In college, I was on the Nordic Ski team, and our differing class schedules combined with the individual nature of our sport meant that we all tended to practice when we had time as opposed to a more regulated schedule as demanded by team sports.
So it was that when the temps dipped after a storm, I was all excited to hit the bluffs for a good training session. I was even MORE excited when our University cancelled classes, citing the danger of the -75 windchill, can't recall the actual temps but they might have been about -50.
Taking my opportunity, I bundled up in a layer or two more than usual and went to the College Center to get the key to the ski room. Looking at me oddly, the freshman work-study student handed me the key and as soon as I had my stuff, I headed out to the groomed trails, recognizing immediately that they didn't make a wax for these temps; the snow was stickier than styrofoam and much....grippier!
Doggedly I continued, though, until, maybe a half mile or so further, I couldn't feel my fingers.Unfortunately I couldn't turn around yet. I was already deep in the bluffs when I finally recognized I was really in trouble.
My entire body had begun to go numb. I kid you not. The headwall was before me, but....could I even make it that far, or would the wind from my descent cause me to freeze in place even half-way down?
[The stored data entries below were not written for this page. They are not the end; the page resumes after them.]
(** C3 (amended). On a grid whose dimensions fit its data the solved-check
    returns true exactly when every cell holds one candidate and, for
    every clue, the run south of it and the run east of it each hold
    pairwise-distinct values that sum to the target of that direction --
    a target of 0 included; it never fails. *)
Theorem solved_check_iff g :
  well_formed g →
  (is_solved set_iter g = Ok true
   ↔ all_resolved g
     ∧ ∀ i v h, data g !! i = Some (Clue v h) →
         run_solved g (south_run g i) v ∧ run_solved g (east_run g i) h)
  ∧ (is_solved set_iter g = Ok true ∨ is_solved set_iter g = Ok false).
Proof.
  intros Hwf. rewrite is_solved_eval by done. split.
  - split.
    + intros [= Hb]. apply andb_true_iff in Hb as [Hall Hclues].
      apply all_cells_unique_spec in Hall. split; [done|].
      intros i v h Hi. rewrite forallb_forall in Hclues.
      apply clue_check_spec; [done|done|by eapply lookup_lt_Some|].
      apply Hclues, list_elem_of_In. by apply elem_of_clue_entries.
    + intros [Hall Hclues]. f_equal. apply andb_true_iff.
      split; [by apply all_cells_unique_spec|].
      apply forallb_forall. intros [[idx v] h] Hin.
      apply list_elem_of_In, elem_of_clue_entries in Hin.
      apply clue_check_spec; [done|done|by eapply lookup_lt_Some|].
      by apply Hclues.
  - destruct (all_cells_unique g && forallb (clue_check g) (clue_entries g));
      auto.
Qed.

(** ** The search *)

Definition cands_at (g : Kakuro) (i : nat) : gset Z :=
  match data g !! i with
  | Some (Cell c) => c
  | _ => ∅
  end.

(** The cells [crack] works on and the combinations it tries, in order. *)
Definition crack_pending (g : Kakuro) : list nat :=
  filter (λ i, unique_at g i = false) (cell_entries g).

Definition crack_combinations (g : Kakuro) : list (list Z) :=
  product ((λ i, set_iter (cands_at g i)) <$> crack_pending g).

(** The store after the cells [pending_cells] were given, one by one, the
    digits of [combination]. *)
Definition assigned (combination : list Z) (pending_cells : list nat)
    (g : Kakuro) : Kakuro :=
  foldl (λ g xc, with_candidates xc.2 {[ xc.1 ]} g) g
        (zip combination pending_cells).

Lemma assign_run combination pending_cells g :
  assign combination pending_cells g
  = (Ok (), assigned combination pending_cells g).
Proof.
  unfold assign, assigned. generalize (zip combination pending_cells).
  intros l. revert g. induction l as [|xc l IH]; intros g; [done|].
  simpl. erewrite bind_ok by reflexivity. apply IH.
Qed.

Lemma with_candidates_commute i j s t g :
  i ≠ j →
  with_candidates i s (with_candidates j t g)
  = with_candidates j t (with_candidates i s g).
Proof.
  intros Hij. unfold with_candidates. simpl. f_equal.
  by apply list_alter_alter_ne.
Qed.

Lemma with_candidates_overwrite i s t g :
  with_candidates i s (with_candidates i t g) = with_candidates i s g.
Proof.
  unfold with_candidates. simpl. f_equal.
  rewrite list_alter_alter_eq. apply list_alter_ext; [|done].
  by intros [c|v h] _.
Qed.

Lemma assigned_nil_r combination g : assigned combination [] g = g.
Proof. unfold assigned. by destruct combination. Qed.

Lemma assigned_cons x combination p pending_cells g :
  assigned (x :: combination) (p :: pending_cells) g
  = assigned combination pending_cells (with_candidates p {[ x ]} g).
Proof. done. Qed.

Lemma with_candidates_assigned p s combination pending_cells g :
  p ∉ pending_cells →
  with_candidates p s (assigned combination pending_cells g)
  = assigned combination pending_cells (with_candidates p s g).
Proof.
  revert combination g.
  induction pending_cells as [|q pending_cells IH]; intros combination g Hp.
  - by rewrite !assigned_nil_r.
  - destruct combination as [|x combination]; [done|].
    rewrite !assigned_cons, IH by set_solver.
    rewrite with_candidates_commute; [done|set_solver].
Qed.

Lemma assigned_overwrite c1 c2 pending_cells g :
  NoDup pending_cells →
  length c1 = length pending_cells → length c2 = length pending_cells →
  assigned c2 pending_cells (assigned c1 pending_cells g)
  = assigned c2 pending_cells g.
Proof.
  intros Hnodup. revert c1 c2 g.
  induction Hnodup as [|p pending_cells Hp _ IH]; intros c1 c2 g H1 H2.
  - by rewrite !assigned_nil_r.
  - destruct c1 as [|x c1], c2 as [|y c2]; simplify_eq/=.
    rewrite !assigned_cons, with_candidates_assigned by done.
    rewrite with_candidates_overwrite. by apply IH.
Qed.

Lemma assigned_keeps_cell combination pending_cells g i c :
  data g !! i = Some (Cell c) →
  ∃ c', data (assigned combination pending_cells g) !! i = Some (Cell c').
Proof.
  revert combination g c.
  induction pending_cells as [|q pending_cells IH]; intros combination g c Hi.
  - rewrite assigned_nil_r. eauto.
  - destruct combination as [|z combination]; [eauto|].
    rewrite assigned_cons.
    destruct (decide (q = i)) as [->|Hne].
    + eapply IH, with_candidates_lookup, Hi.
    + eapply IH. by rewrite with_candidates_lookup_ne.
Qed.

Lemma assigned_lookup combination pending_cells g k i x c :
  NoDup pending_cells →
  pending_cells !! k = Some i → combination !! k = Some x →
  data g !! i = Some (Cell c) →
  data (assigned combination pending_cells g) !! i = Some (Cell {[ x ]}).
Proof.
  intros Hnodup. revert combination g k c.
  induction Hnodup as [|p pending_cells Hp _ IH];
    intros combination g k c Hk Hx Hi; [done|].
  destruct combination as [|y combination]; [done|].
  rewrite assigned_cons. destruct k as [|k]; simplify_eq/=.
  - rewrite <- with_candidates_assigned by done.
    destruct (assigned_keeps_cell combination pending_cells g i c Hi)
      as [c' Hc'].
    by eapply with_candidates_lookup.
  - assert (p ≠ i).
    { intros ->. apply Hp. by eapply list_elem_of_lookup_2. }
    eapply IH; [done..|]. by rewrite with_candidates_lookup_ne.
Qed.

Lemma well_formed_with_candidates i s g :
  well_formed g → well_formed (with_candidates i s g).
Proof.
  unfold well_formed, with_candidates. simpl. by rewrite length_alter.
Qed.
(** [l.remove(x)]: the first item equal to [x] goes. *)
Fixpoint list_remove {A} (eqb : A -> A -> bool) (l : list A) (x : A)
  : result (list A) :=
  match l with
  | [] => Raise (ValueError "list.remove(x): x not in list")
  | y :: l' =>
      if eqb y x then Ok l'
      else (l'' <-r list_remove eqb l' x ;; Ok (y :: l''))%py
  end.

(** A list comprehension whose element expression may raise. *)
Fixpoint comprehension {A B} (f : A -> result B) (l : list A)
  : result (list B) :=
  match l with
  | [] => Ok []
  | a :: l' =>
      (b <-r f a ;; bs <-r comprehension f l' ;; Ok (b :: bs))%py
  end.

(* ================================================================= *)
(** ** [task.py] *)

(** *** class Field, class Name, class Phone, class Birthday *)

Record Field (V : Type) : Type := mk_Field { value : V }.
Arguments mk_Field {V} value.
Arguments value {V} f.

Definition Name (v : str) : Field str := mk_Field v.

(** [Phone.validate] *)
Definition validate (v : str) : bool :=
  Unicode.isdigit v && (len v =? 10).

(** [Phone.__init__] *)
Definition Phone (v : str) : result (Field str) :=
  if negb (validate v) then
    Raise (ValueError "Invalid phone number. Must be 10 digits.")
  else Ok (mk_Field v).

(** [Birthday.__init__] *)
Definition Birthday (v : str) : result (Field Datetime.datetime) :=
  match Datetime.strptime v with
  | Ok t => Ok (mk_Field t)
  | Raise (ValueError _) =>
      Raise (ValueError "Invalid date format. Use DD.MM.YYYY")
  | Raise e => Raise e
  end.

(** *** class Record *)

Record Record_ : Type := mk_Record {
  name : Field str;
  phones : list (Field str);
  birthday : option (Field Datetime.datetime)
}.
I'd never been so relieved to see a turnaround, and realized it had been built for idiots such as me, so I used it without another thought, pulling my mask further up, wishing I'd taken my team-mates' advise to invest in goggles for days like this.
There wasn't another soul out there that day, and even the ubiquitous deer were smart enough to huddle in some shelter...leaving me to realize my utter solitude and very real likelihood of death should I falter at all.
I was truly frightened that day, certain I would freeze to death, shocked at how easy it would be.
In 6th grade as part of a Great Books program, I'd read "To Build a Fire" and wondered when I'd start to feel warm...and knew that if that happened, it was finished. I couldn't start a fire...I had all kinds of wood but no spark and no shelter and no kindling.
As I skied back home, out of the bluffs, I knew I had one choice only: to get back..
I knew I was a total idiot for setting out in the first place!
The warm light of the College Center was a mirage; I didn't believe it was really there until I'd descended to store my equipment and then turn in the key. I'm quite certain I was very blue or purple by the time I handed that thing over...the girl at the desk stared at me in horror, paused, asked me if I was all right, and let me go on my frigid way.
It took me the rest of the day to warm up.
I never told my coach I went out that day..I'm quite certain he'd have had a lot to say to me about that, but my lesson was learned just the same.
Yeah, we in the cold climates learn to live with it and play in it, and we find all sorts of sticks to play with in the snow...but ultimately, if we forget that this stuff will kill us, then we've lost the game entirely.
As I nearly did that day.
Take this post as a warning, ya'all. No matter how tough you are, the weather will one-up you every time.